Archelaus Smith (23 April 1734 - 3 April 1821), was a tanner, fisherman, surveyor, and early settler of Barrington, Nova Scotia. He was born in Chatham, Province of Massachusetts to parents Deacon Stephen Smith (c.1706-1766) and Bathsheba (Brown) Smith (1709–1766). He was christened in the Congregational Church, Chatham on 23 Apr 1734. At eighteen years of age he married Elizabeth Nickerson (1735–1828), daughter of William Nickerson (1701–1763) and Sarah (Covell) Nickerson (c.1706-b.1790), in Chatham, in a ceremony performed by the Reverend Stephen Emery. They had eight children (four boys and four girls).

==Origins==
In the spring of 1760 Smith began planning to move his family from their home in Chatham to a new home in Barrington, Nova Scotia.

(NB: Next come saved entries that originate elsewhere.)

(** A quotient and a remainder of the shifted numbers, of the right shape, are a division. *)
Lemma division_from q r l : words q -> (k <= length q)%nat -> seg N 0 (S m) = seg q 0 k * D + r -> 0 <= r < D ->
  words l -> (length l <= k)%nat -> words_value l = Z.shiftr r s ->
  is_division u v (DivResult (take k q) (l ++ repeat 0 (k - length l))).
Proof.
  intros Hq Hql Heq Hr Hl Hlk Hlv. destruct (division_of u v na k n m s Hna Hu Hm _ _ Heq Hr) as [Hquot Hrem].
  destruct (filled_ok k l Hl Hlk) as (Hf & Hfl & Hfv).
  split; cbn [quot rem]; [by rewrite words_value_take|by rewrite Hfv, Hlv|by apply Forall_take|done| |congruence].
  rewrite length_take_le; done.
Qed.

(** The words of the quotient that count. *)
Lemma seg_prefix q j : (j <= k)%nat -> (forall i, (j <= i < k)%nat -> word q i = 0) -> seg q 0 k = seg q 0 j.
Proof.
  intros Hj Hz. replace k with (j + (k - j))%nat at 1 by lia. rewrite seg_app, (seg_zero q (k - j)); [ring|]. intros i Hi. apply Hz. lia.
Qed.

Lemma divide_small : words v -> (m < n)%nat -> is_division u v (DivResult (repeat 0 k) u).
Proof.
  intros Hv Hlt. destruct (divisor_value u v na k n m s Hna Hm) as [Hpos Hd]. destruct Hna.
  assert (0 <= words_value u < words_value v) as Hr.
  { split; [by apply words_value_range|]. apply (Z.mul_lt_mono_pos_l (2 ^ s)); [lia|].
    pose proof (numerator_bound u v na k n m s Hna Hu Hm) as [_ Hb]. rewrite num_value0 in Hb.
    assert (radix m <= radix (n - 1)) by (unfold radix; apply Z.pow_le_mono_r; lia). lia. }
  split; cbn [quot rem]; [|by rewrite Z.mod_small|apply zeros_words|done|by rewrite repeat_length|done].
  by rewrite words_value_zeros, Z.div_small.
Qed.

Lemma divide_by1 : n = 1%nat -> (1 <= m)%nat -> forall q r, udivrem_by1 N m (word V 0) = (q, r) ->
  is_division u v (DivResult (take k q) ([Z.shiftr r s] ++ repeat 0 (k - 1))).
Proof.
  intros Hn1 Hm1 q r H. pose proof (leading_words u v na k n m s Hna Hu Hm ltac:(lia)) as Hlead.
  pose proof (numerator_seg u v na k n m s Hna Hu Hm) as [_ Hz]. destruct Hna.
  assert (word V 0 = D) as HV by (rewrite <- den_value0, Hn1; cbn [seg]; ring). rewrite Hn1 in den_top0, Hlead.
  change (1 - 1)%nat with 0%nat in den_top0. replace (m - 1 + 1)%nat with m in Hlead by lia. cbn [seg] in Hlead.
  unfold udivrem_by1 in H. pose proof (udivrem_2by1_value (word V 0) den_top0) as Hdiv.
  assert (words_value (drop (S m) N) = 0) as Hdrop.
  { apply drop_value; [done|]. fold (radix (S m)). rewrite radix_S.
    pose proof (numerator_bound u v na k n m s Hna Hu Hm). pose proof (radix_pos m). lia. }
  apply (by1_value _ _ den_top0 Hdiv) in H as (Hq & Hql & Hr & Heq); [|done|lia|lia].
  rewrite Hdrop, Z.mul_0_l, !Z.sub_0_r in Heq.
  assert (words_value q < radix k) as Hqk.
  { pose proof (words_value_range u Hu) as Hur. rewrite <- Hk in Hur. fold (radix k) in Hur.
    assert (words_value q * word V 0 < radix k * word V 0) as Hlt; [|by apply Z.mul_lt_mono_pos_r in Hlt; lia].
    rewrite num_value0 in Heq. assert (2 ^ s * words_value u < 2 ^ s * radix k) by (apply Z.mul_lt_mono_pos_l; lia).
    assert (2 ^ s * radix k <= 2 ^ 63 * radix k) by (apply Z.mul_le_mono_nonneg_r; [|apply Z.pow_le_mono_r]; lia).
    assert (radix k * 2 ^ 63 <= radix k * word V 0) by (apply Z.mul_le_mono_nonneg_l; lia). lia. }
  apply (division_from q r [Z.shiftr r s]); [done|lia| |lia| |cbn; lia|cbn [words_value]; lia].
  - rewrite (take_seg q k Hq Hqk), <- HV, <- Heq. apply take_seg; [done|].
    pose proof (numerator_bound u v na k n m s Hna Hu Hm). pose proof (radix_pos m). rewrite radix_S. lia.
  - constructor; [|done]. rewrite Z.shiftr_div_pow2 by lia. unfold in_u64.
    split; [apply Z.div_pos; lia|apply Z.div_lt_upper_bound; lia].
Qed.

Lemma divide_by2 : n = 2%nat -> (2 <= m)%nat -> forall q r, udivrem_by2 N m (U128 (word V 1) (word V 0)) = (q, r) ->
  let r' := of_value128 (Z.shiftr (value128 r) s) in
  is_division u v (DivResult (take k q) ([lo r'; hi r'] ++ repeat 0 (k - 2))).
Proof.
  intros Hn2 Hm2 q r H. pose proof (leading_words u v na k n m s Hna Hu Hm ltac:(lia)) as Hlead.
  pose proof (numerator_seg u v na k n m s Hna Hu Hm) as [_ Hz]. destruct Hna. set (d := U128 (word V 1) (word V 0)) in *.
  assert (value128 d = D) as HV by (rewrite <- den_value0, Hn2; unfold value128; cbn [hi lo seg d]; ring).
  rewrite Hn2 in den_top0, Hlead. change (2 - 1)%nat with 1%nat in den_top0. replace (m - 2 + 1)%nat with (m - 1)%nat in Hlead by lia.
  assert (ok128 d) as Hd by (split; by apply words_word). assert (2 ^ 63 <= hi d) as Htop by apply den_top0.
  unfold udivrem_by2 in H. replace (Nat.pred m) with (m - 1)%nat in H by lia.
  apply (by2_value d (reciprocal_3by2 d) Hd Htop (divide_3by2 d Hd Htop)) in H as (Hq & Hql & Hsame & Hqm & Hrok & Hr & Heq);
    [|done|lia|lia].
  pose proof (value128_range r Hrok) as Hr0.
  assert (0 <= Z.shiftr (value128 r) s < 2 ^ 128) as Hsr.
  { rewrite Z.shiftr_div_pow2 by lia. split; [apply Z.div_pos; lia|apply Z.div_lt_upper_bound; lia]. }
  apply (division_from q (value128 r)); [done|lia| |lia| |cbn; lia|].
  - rewrite <- HV, (seg_prefix q m), Heq, seg_last; [cbn [plus]; rewrite Hqm; ring|lia|].
    intros i Hi. destruct (Nat.eq_dec i m) as [->|]; [done|]. rewrite Hsame by lia. apply Hz. lia.
  - repeat constructor; apply ok_of_value128.
  - rewrite <- (of_value128_value _ Hsr) at 3. unfold value128 at 3. cbn [words_value]. ring.
Qed.

Lemma divide_long : (3 <= n <= m)%nat -> forall q un, udivrem_knuth (repeat 0 k) N m V n = (q, un) ->
  is_division u v (DivResult q (map (unshifted un s) (seq 0 n) ++ repeat 0 (k - n))).
Proof.
  intros Hnm q un H. pose proof (leading_words u v na k n m s Hna Hu Hm ltac:(lia)) as Hlead. destruct Hna.
  unfold udivrem_knuth in H. cbn [hi] in H. rewrite <- den_value0 in Hlead.
  apply knuth_loop_value in H as (Hun & Hq & Hql & Hunl & Hsame & Hz & Hr & Heq);
    [|done|lia|lia|done|apply zeros_words|lia|rewrite repeat_length; lia|lia|done].
  rewrite repeat_length in Hql. replace (m - n + 1 + n)%nat with (S m) in Heq by lia. rewrite den_value0 in Heq, Hr.
  destruct (unshifted_value un s n Hun s_range0 0 Hz) as [Hw Hval].
  pose proof (seg_range un n Hun 0) as [Hr0 _].
  assert (length (map (unshifted un s) (seq 0 n)) = n) as Hl by by rewrite length_map, length_seq.
  pose proof (division_from q (seg un 0 n) (map (unshifted un s) (seq 0 n))) as Hd. rewrite take_ge, Hl in Hd by lia.
  apply Hd; [done|lia| |lia|done|lia|].
  - rewrite (seg_prefix q (m - n + 1)); [done|lia|]. intros i Hi. rewrite Hsame by lia.
    unfold word. apply nth_repeat.
  - rewrite Hval. symmetry. apply Z.shiftr_div_pow2. lia.
Qed.
End division.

His family, along with that of Thomas Crowell, were the first permanent English-speaking settlers in the area. Archelaus spent the summer of 1760 fishing, and during that time determined that Native hostility in the Barrington area was too threatening, and changed his mind about moving. However, his wife Elizabeth was unaware of his change of heart, and took it upon herself to travel to Barrington with her family before her husband returned to Chatham. It is possible that they crossed paths, but certainly he was delayed in returning to Barrington. When he finally got there, he found his family being cared for by friendly natives, the same people he had feared.

==Original proprietor==

Smith was one of the original proprietors in the area, settling at Barrington Head in the fall of 1760. In 1773 he moved to Cape Sable Island, where he and his family eventually occupied almost all the land from Northeast Point to West Head (a distance of five miles). He also held a tract of land at Lower Clark's Harbour, a large part of The Hawk Point, and a great meadow in the centre of the island. He built a home near the shore, a little north of where the Centreville Baptist Church would later stand.

==Character==
Smith had a fair education, and was highly respected by other settlers. He was known as a "good, quiet, easy, patient man", and was chosen over several years to be clerk of the proprietors, as well as a community magistrate and a surveyor. By trade he was a tanner and a shoemaker, using lime made from mussel shells to cure leather. Before a minister came to the island he conducted religious services for the community, including marriage ceremonies and funeral services.

==Death==

Smith died 3 April 1821 in Centreville, Cape Sable Island, Nova Scotia. His burial site is unknown, but a monument to his memory was placed in the Centreville Cemetery in the late 1800s. In addition, the local historical society (and the museum they maintain in Centreville) bear his name.